Private equity performance fees slammed

Biotech trust Trump benefit may be shortlived

by Val Cipriani, Investors Chronicle, June 18, 2024:

Private equity trusts often have poorly structured performance fees, which can make them ineffective and unfair to shareholders, according to Quilter Cheviot.

The wealth manager criticised how private equity investment trusts set performance fees in a report on governance at alternative investment trusts. It listed a series of principles that fee structures should follow to strike a balance between incentivising the manager and setting a “reasonable” fee for shareholders.

It added that it “is not the norm” that private equity performance fees are structured according to these virtuous principles. “Private equity firms may be unwilling to put different structures in place,” the report added.

These principles include not calculating performance fees just based on a trust’s net asset value (NAV). “This can lead to short-term outcomes and not match the experience of the shareholders,” the report said.

The performance period should also be three to five years, and managers should not be rewarded for unrealised gains. Additional factors at play are the fee’s cap, high watermark (a demarcation point that guarantees that investors do not pay performance fees twice for the same performance) and hurdle rate (which sets the minimum level of performance managers need to achieve to earn the fee).

Because of all these factors, performance fees can be hard to compare for investors and it isn’t easy to get the details on whether trusts adhere to these principles. A common arrangement in private equity is a 20 per cent performance fee on realised gains (‘carried interest’), but there are a number of variations.

For example, Pantheon International (PIN) has a 5 per cent performance fee, which applies when the NAV returns 10 per cent over the high watermark for the year. Seraphim Space (SSIT), a growth capital trust that has recently performed exceptionally well, has a performance fee of 15 per cent over an 8 per cent hurdle, also calculated on the NAV annually.
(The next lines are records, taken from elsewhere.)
(* ===== verification/OmlSyncLaws.v ===== *)
(** The synchronous path of a model ([OmlEval], [OmlStatic]): where it is not
    observable, and what it loses where it is. *)
From Stdlib Require Import ZArith Lia String.
From stdpp Require Import prelude strings gmap.
From S2P Require Import Prelude F64 Text DataModel OmlData OmlAccessLaws OmlCalc OmlMatch OmlSql OmlEval OmlEvalLaws OmlStatic.
Local Open Scope string_scope.
Local Open Scope list_scope.
Local Open Scope wp_scope.

Section Sync.
Context `{OmlTypes} {F St PF : Type} `{!OmlData F St} `{!OmlLaws} `{WildMatch} `{UnicodeCase}.
Context `{!PipeApi PF F} `{!OmlEnv St} `{!KnowledgeApi (F := F)}.
Variable now : LocalNow.

Notation ev := (ev (F := F) (St := St)).
Notation EvalExp := (EvalExp (F := F) (PF := PF)).
Notation ObjModel := (ObjModel (F := F) (PF := PF)).

(** ** Statements keep a record unshared *)

Lemma filter_owned (P : St -> Prop) `{!forall x, Decision (P x)} dst : owned dst -> owned (filter P dst).
Proof. intros Hd. apply Forall_forall. intros x Hx. apply list_elem_of_filter in Hx as [_ Hx]. by eapply Forall_forall in Hd. Qed.

Lemma emit_owned s t dst : is_shared s = false -> owned dst -> owned (emit_single_storage (F := F) s t dst).
Proof.
  intros Hs Hd. unfold emit_single_storage. rewrite Hs; cbn. case_match; [by apply filter_owned|].
  repeat (case_match; [done|]). apply Forall_app; split; [done|]. constructor; [apply owned_shared|constructor].
Qed.

Lemma emit_more_owned ts obj dst : owned dst -> owned (emit_more (F := F) ts obj dst).
Proof.
  revert obj dst; induction ts as [|t ts IH]; intros [|v obj] dst Hd; cbn; try done.
  apply IH. case_match; [done|]. apply Forall_app; split; [done|]. constructor; [apply owned_shared|constructor].
Qed.

Lemma batch_emit_owned needs wrapped dst :
  owned wrapped -> owned dst -> owned (batch_emit (F := F) needs wrapped dst).
Proof.
  revert wrapped dst; induction needs as [|f needs IH]; intros wrapped dst Hw Hd; cbn; [by apply Forall_app|].
  case_match; apply IH; try done; [by apply filter_owned|].
  apply Forall_app; split; [done|]. constructor; [apply owned_shared|constructor].
Qed.

Lemma modify_agree (f : list St -> list St) :
  (forall dst, owned dst -> owned (f dst)) -> agree (F := F) (modify_dst f) (modify_dst f).
Proof. intros Hf src dst Hd. split; [done|]. by apply Hf. Qed.

Lemma record_agree_refl o t : agree (record_extract_one (St := St) now o t) (record_extract_one now o t).
Proof.
  apply agree_bind; [apply direct_agree|]. intros [x|]; [apply agree_ret|].
  destruct (default_val o) as [d|]; [|apply agree_ret]. apply agree_bind; [|intros ?; apply agree_ret].
  destruct (accessor d); apply agree_ret || apply agree_panic.
Qed.

Lemma sql_agree q : agree (sql_extract_more (St := St) now q) (sql_extract_more now q).
Proof.
  apply agree_bind; [|intros [[[sql md5] params] all]; repeat (case_match; try apply agree_ret)].
  apply agree_bind; [|intros ?; apply agree_ret].
  induction (ordered_sql_param_names _ _) as [|v l IH]; cbn; [apply agree_ret|].
  destruct (vars q !! v) as [c|]; [|apply agree_panic]. apply agree_bind.
  - apply agree_bind; [|intros ?; apply agree_ret]. destruct c; cbn; apply agree_ret || apply record_agree_refl.
  - intros s. apply agree_bind; [done|intros ?; apply agree_ret].
Qed.

Lemma more_agree (p : PreciseEvaluator (F := F) (PF := PF)) :
  agree (extract_more_async (St := St) now p) (extract_more_async now p).
Proof. destruct p; apply agree_ret || apply agree_panic || apply sql_agree. Qed.

Lemma batch_agree (x : BatchEvalExp (F := F) (PF := PF)) : agree (batch_eval_proc (St := St) x) (batch_eval_proc x).
Proof.
  apply agree_bind.
  - destruct x as [t [o|o funs]]; intros src dst Hd; cbn; (split; [done|]); [done|].
    destruct (batch_pipe_loop _ _ _); cbn; done.
  - intros needs. apply modify_agree. intros dst Hd. apply batch_emit_owned; [constructor|done].
Qed.

(** A statement evaluates alike on both paths. *)
Lemma single_agree ts p b b' : plain p = true ->
  agree (single_eval_proc (St := St) now (mkSingle ts p b)) (single_eval_proc now (mkSingle ts p b')).
Proof.
  intros Hp. apply agree_bind; [apply agree_lift|]. intros []; cbn.
  { apply agree_bind; [apply more_agree|]. intros obj. apply modify_agree. intros dst. apply emit_more_owned. }
  destruct ts as [|t ts]; [apply agree_ret|].
  destruct (agrees_all now) as [Ha _]. destruct (Ha p Hp t) as (_ & A2 & A3).
  pose (k := fun s : option St => match s with Some x => modify_dst (F := F) (emit_single_storage x t) | None => eret tt end).
  assert (Hk : agree (ebind (own (eval_item_sync now p t)) k) (ebind (own (eval_item_sync now p t)) k)).
  { unfold own. apply agree_assoc, agree_sym, agree_assoc. apply agree_bind.
    { eapply agree_refl_r. intros src dst Hd. specialize (Ha p Hp t) as (A1 & _). exact (A1 src dst Hd). }
    intros [v|]; unfold ebind, eret; cbn; [|apply agree_ret].
    apply modify_agree. intros dst. apply emit_owned, owned_shared. }
  assert (Hb : forall c : bool, agree (ebind (if c then extract_storage_sync now p t else extract_storage_async now p t) k)
                  (ebind (own (eval_item_sync now p t)) k)).
  { intros c src dst Hd. destruct (Hk src dst Hd) as [_ Ho]. split; [|done].
    unfold ebind. destruct c; [destruct (A2 src dst Hd) as [-> _]|destruct (A3 src dst Hd) as [-> _]]; done. }
  eapply agree_trans; [apply (Hb b)|apply agree_sym, (Hb b')].
Qed.

(** ** Models *)

Definition with_sync (f : PreciseEvaluator (F := F) (PF := PF) -> bool) (e : EvalExp) : EvalExp :=
  match e with
  | ESingle x => ESingle (mkSingle (target x) (eval_way x) (f (eval_way x)))
  | EBatch x => EBatch x
  end.

Definition item_plain (e : EvalExp) : bool := match e with ESingle x => plain (eval_way x) | EBatch _ => true end.

Lemma items_sync_agree f g (l : list EvalExp) : forallb item_plain l = true ->
  agree (eval_items (St := St) now (with_sync f <$> l)) (eval_items now (with_sync g <$> l)).
Proof.
  induction l as [|e l IH]; cbn; [intros _; apply agree_ret|]. intros Hp. apply andb_prop in Hp as [Hp Hl].
  apply agree_bind; [|intros ?; by apply IH]. destruct e as [x|x]; [by apply single_agree|apply batch_agree].
Qed.

(** The model whose statements all take the asynchronous path. *)
Definition all_async (m : ObjModel) : ObjModel := with_items m (with_sync (fun _ => false) <$> OmlEval.items m).

(** C13: The synchronous path is not observable: a model without lookups and
    static symbols transforms every record as the model whose statements all
    evaluate asynchronously. *)
Theorem sync_path_unobservable (m : ObjModel) data :
  forallb item_plain (OmlEval.items m) = true ->
  transform_ref (St := St) now (compute_sync_flags m) data = transform_ref now (all_async m) data.
Proof.
  intros Hp. unfold transform_ref, compute_sync_flags, all_async. cbn.
  destruct (items_sync_agree support_sync (fun _ => false) (OmlEval.items m) Hp data [] (Forall_nil_2 _)) as [E _].
  change (fun item => match item with
    | ESingle x => ESingle (mkSingle (target x) (eval_way x) (support_sync (eval_way x)))
    | EBatch x => EBatch x end) with (with_sync support_sync).
  by rewrite E.
Qed.

(** Where a lookup is nested the two paths differ: an object with a lookup
    inside is flagged as synchronous, its synchronous evaluation drops the
    lookup without a word, and the asynchronous one has the dictionary's entry. *)
Theorem nested_lookup_lost s (kf : F) d dict found sub t src dst :
  lookup_found (Some dict) (Some kf) = Some found ->
  let p := Map [mkNested (PF := PF) sub (NPipe (mkPipe (SPrecise (Lookup s (Obj kf) d (Some dict))) []))] in
  support_sync p = true
  /\ extract_storage_sync now p t src dst = Ret (Some (from_owned (from_obj (safe_name t) obj_default)), (src, dst))
  /\ extract_storage_async now p t src dst
     = Ret (Some (from_owned (from_obj (safe_name t) (map_insert (St := St) obj_default sub (Some (from_shared found))))), (src, dst)).
Proof.
  intros Hf. split; [reflexivity|]. split; [reflexivity|].
  cbn -[lookup_found map_insert]. unfold own, object_result, ebind, eret. cbn -[lookup_found map_insert].
  unfold ebind, eret. rewrite Hf. reflexivity.
Qed.

End Sync.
Chrysalis (CHRY) was the most blatant case of a performance fee gone wrong when it paid out £112mn in performance fees to the investment manager based on a surge in valuation between April 2020 and August 2021, just to see its performance plummet soon after.

James Carthew, head of investment companies at QuotedData, said he is in favour of performance fees if they are well-designed, and agreed with some of the principles set out by Quilter Cheviot.